The EZTV Online Museum Project www.eztvmuseum.com is the latest project by EZTV (not t be confused by the younger bit torrent of the same name), a seminal Los Angeles-based media arts organization, whose roots date back to 1979. Although still in its early stages, and currently seeking development partners, its long-term goal is an online decentralized archive preserving the works from digital arts ‘classical period’, as well as presenting the best of the newest generations of artists. And offering a forum for the discussion of what is to come.
There was a time when in order to be a digital artist, you either needed to team up with an advanced computer scientist or else, more interestingly perhaps, also become a computer scientist yourself. There simply were no available software packages for making digital art (at the time once referred to as computer art) and therefore you literally needed to write the software you would use yourself. For example, in the early 1980s, UCLA student Dave Curlender, wishing to pay artistic homage to Edvard Muybridge, learned computer code, wrote animation software (including an early version of motion-capture) and then teamed up with a medical student, who together gained access to a UCLA medical school supercomputer. The work, although low resolution by today’s 4K and beyond standards, still very much stands the test of time as a work of art.

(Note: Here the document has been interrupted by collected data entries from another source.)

Lemma best_sentence_is_first_maximum_witness :
  (BaselineExtractor.bestSentenceIndex Sample2.toLowerCase Sample2.splitWhitespace
     Sample2.includes "s1" ["s0"; "s1"; "s1"] < 3)%nat.
Proof.
  refine (proj1 (best_sentence_is_first_maximum Sample2.toLowerCase
                   Sample2.splitWhitespace Sample2.includes "s1"
                   ["s0"; "s1"; "s1"] _)).
  discriminate.
Defined.

Section BaselineExtractorRows.

Variable toLowerCase : string -> string.
Variable splitWhitespace : string -> list string.
Variable includes : string -> string -> bool.

Local Abbreviation recordOf :=
  (BaselineExtractor.claimRecord toLowerCase splitWhitespace includes).
Local Abbreviation runExtractor :=
  (BaselineExtractor.baselineClaimExtractor toLowerCase splitWhitespace includes).

(** X23.  The record that the baseline extractor writes for a claim.  In
    a document that has sentences, its [sentenceIndex] is an index of the
    document, its [sentence] is the sentence at that index, and its
    [excerpt] is the string that the excerpt builder of the pipeline
    gives for that sentence with five sentences on each side.  In a
    document without sentences the index is 0, there is no sentence and
    the excerpt is empty.  Claim, query and file name are those of the
    call and of the document. *)
Theorem baseline_claim_record (item : InputData.t) (claim : string) :
  let tokenized_response := InputData.tokenized_response item in
  let record := recordOf item claim in
  ExtractedClaimRecord.claim record = claim
  /\ ExtractedClaimRecord.query record = InputData.query item
  /\ ExtractedClaimRecord.filename record = InputData.filename item
  /\ (tokenized_response <> [] ->
      exists sentence,
        tokenized_response !! ExtractedClaimRecord.sentenceIndex record
        = Some sentence
        /\ ExtractedClaimRecord.sentence record = Some sentence
        /\ ExtractedClaimRecord.excerpt record
           = Deterministic.createExcerpt tokenized_response
               (Z.of_nat (ExtractedClaimRecord.sentenceIndex record)) 5 5)
  /\ (tokenized_response = [] ->
      ExtractedClaimRecord.sentenceIndex record = 0%nat
      /\ ExtractedClaimRecord.sentence record = None
      /\ ExtractedClaimRecord.excerpt record = "").
Proof.
  intros tokenized_response record. do 3 (split; [reflexivity|]). split.
  - intros Hne.
    destruct (bestSentenceIndex_firstBest toLowerCase splitWhitespace includes
                claim tokenized_response Hne) as (sentence & Hsentence & _).
    exists sentence. split; [exact Hsentence|]. split; [exact Hsentence|].
    unfold record, BaselineExtractor.claimRecord. cbn.
    fold tokenized_response.
    unfold Deterministic.createExcerpt, SingleTurn.createExcerpt.
    rewrite contextParts_window; [done| |lia|lia].
    apply lookup_lt_Some in Hsentence. lia.
  - intros Hnil. unfold record, BaselineExtractor.claimRecord. cbn.
    fold tokenized_response. by rewrite Hnil.
Qed.
(** The buffer a push of parallel sequences leaves, field by field, and
    the outcome of the call when the episode has a step. *)
Lemma push_episode_parallel_result ep b :
  wf b -> parallel ep ->
  let n := length (BufferDataset.ep_rewards ep) in
  snd (BufferDataset.push_episode ep b)
  = BufferDataset.Build
      (BufferDataset.observation_shape b) (BufferDataset.action_shape b)
      (BufferDataset.history_len b) (BufferDataset.n_step b)
      (BufferDataset.gamma b) (BufferDataset.max_size b)
      (BufferDataset.obs_dtype b) (BufferDataset.act_dtype b)
      (Z.min (BufferDataset.len b + Z.of_nat n) (BufferDataset.max_size b))
      ((BufferDataset.pointer b + Z.of_nat n)
         `mod` BufferDataset.max_size b)
      (Np.write_all (BufferDataset.observations b)
         (zip (written b n)
            (Np.astype (BufferDataset.obs_dtype b)
               <$> BufferDataset.ep_observations ep)))
      (Np.write_all (BufferDataset.actions b)
         (zip (written b n)
            (Np.astype (BufferDataset.act_dtype b)
               <$> BufferDataset.ep_actions ep)))
      (Np.write_all (BufferDataset.rewards b)
         (zip (written b n)
            (Np.astype Np.Float32 <$> BufferDataset.ep_rewards ep)))
      (Np.write_all (BufferDataset.dones b)
         (zip (written b n) (BufferDataset.ep_dones ep)))
  /\ (n <> 0%nat -> fst (BufferDataset.push_episode ep b) = Ok ()).
Proof.
  intros Hwf Hpar. cbv zeta.
  destruct (decide (BufferDataset.ep_rewards ep = [])) as [Hnil|Hne].
  { rewrite push_episode_nil_state by assumption. rewrite Hnil.
    destruct Hwf as [Hc Hl Hp _ _ _ _]. simpl.
    rewrite !Z.add_0_r, Z.min_l, Z.mod_small by lia.
    split; [destruct b; reflexivity | congruence]. }
  destruct (push_episode_parallel ep b Hwf Hpar) as (Hok & _).
  specialize (Hok Hne). split; [|intros _; exact Hok].
  pose proof Hwf as [Hc Hl Hp Ho Ha Hr Hd]. destruct Hpar as (Eo & Ea & Ed).
  assert (No : BufferDataset.ep_observations ep <> []).
  { intros E. rewrite E in Eo. destruct (BufferDataset.ep_rewards ep);
      [congruence | discriminate]. }
  assert (Na : BufferDataset.ep_actions ep <> []).
  { intros E. rewrite E in Ea. destruct (BufferDataset.ep_rewards ep);
      [congruence | discriminate]. }
  assert (Nd : BufferDataset.ep_dones ep <> []).
  { intros E. rewrite E in Ed. destruct (BufferDataset.ep_rewards ep);
      [congruence | discriminate]. }
  clear Hok. unfold BufferDataset.push_episode. simpl.
  rewrite !setitem_fancy_in_range;
    rewrite ?length_fmap; unfold Np.arange; rewrite ?length_seqZ;
    try lia; try assumption;
    try (apply ring_indices_in_range; assumption).
  fold (Np.arange (BufferDataset.pointer b)
          (BufferDataset.pointer b
           + Z.of_nat (length (BufferDataset.ep_rewards ep)))).
  rewrite ring_indices by exact Hc. unfold Np.py_mod. simpl.
  replace (BufferDataset.max_size b =? 0) with false by lia. simpl.
  change (Np.astype Np.PyBool) with (@id bool). rewrite list_fmap_id.
  reflexivity.
Qed.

Completed in January of 1985, you can see it here:
This was from the second generation of computer artists, when imagery began to achieve a semi-realistic quality. Such work and even earlier exemplary examples need to be seen by younger generations of digital artists, so that they hopefully may appreciate the DNA from which they came. It is time to for the current generation, using their technology, to experience the masterpieces that have been created for almost 70 years.
The advantages of an append-only system for aggregating cultural assets should seem obvious to anyone who fully appreciates the blockchain ecosystem. Simply, put, once something is remembered, it should not be forgotten, left to the whims of future generations whose politics or cultural changes wish to censor, erase and obliterate certain aspects of the past. A museum at its heart, is about remembering. But it also must reflect the current cultural climate and anticipate the developments, both artistically as well as technologically, to come. That is what at the EZTV Online Museum project, when defining its function as ‘living in the present, acknowledging the past, anticipating the future.” No other mandate or mission can adequately satisfy the important role that the emergent digital museums will play. A town square for the very discussion of the most fundamental of cultural questions: “what is art?’ Of course, there has never been one answer to this highly subjective subject, yet constant reminder of the enormous achievements that have happened, are currently happening and are still to come, but be a guiding point for further discussion.

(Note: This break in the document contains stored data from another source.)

(** * The streaming agent loop of [src/lib/agent.ts]

    A shallow embedding of the SSE frame decoder ([parseEvent]), the content
    assembler and turn runner ([streamClaudeTurn]), the tool dispatcher
    ([runTool], from [src/lib/tools.ts]) and the orchestrator loop
    ([createAgentResponse]), followed by the properties the specification
    states about them.

    JavaScript strings are sequences of UTF-16 code units, JSON values are an
    inductive type, the [Map] of pending tool inputs and the sparse [content]
    array are finite maps keyed by the position number.  What the program
    takes from its platform and cannot decide itself (the numbers,
    [JSON.parse], [JSON.stringify], [fetch], [crypto.randomUUID], the bodies
    of the registered tools) is the interface [Host]; every theorem holds for
    every host. *)

From Stdlib Require Import Strings.String Strings.Ascii Strings.Byte.
From stdpp Require Import gmap list.

#[local] Open Scope N_scope.
#[local] Set Warnings "-register-all".

(** ** JavaScript strings *)

(** A string is its sequence of UTF-16 code units. *)
Abbreviation jstring := (list N).

(** The code units of an ASCII literal. *)
Fixpoint js (s : string) : jstring :=
  match s with
  | EmptyString => []
  | String a s' => N_of_ascii a :: js s'
  end.

Definition LF : N := 10.

(** ["\n\n"], the blank line that ends a frame. *)
Definition blank_line : jstring := [LF; LF].

(** [s.startsWith(p)] *)
Fixpoint startsWith (s p : jstring) {struct p} : bool :=
  match p, s with
  | [], _ => true
  | _ :: _, [] => false
  | c :: p', d :: s' => (c =? d) && startsWith s' p'
  end.

(** [s.indexOf(p)]; [None] stands for [-1]. *)
Fixpoint indexOf (s p : jstring) : option nat :=
  if startsWith s p then Some 0%nat
  else match s with
       | [] => None
       | _ :: s' => S <$> indexOf s' p
       end.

There exists a need for a decentralized museum, perhaps many such entities that archives and presents the best of all digital art, as well as provides an open, more inclusive forum for emerging voices. Utilizing the best of what blockchain can offer, it can serve as both museum and gallery, even providing opportunities for sales to those artists involved. It is an idea whose time has come. We look forward to seeing how this space develops. Beyond the hype of the last year, and anticipating the emergence of a truly new global culture, while recognizing the local cultural specifics that make us all unique.
Welcome to the advent of the decentralized museum. Enjoy the view.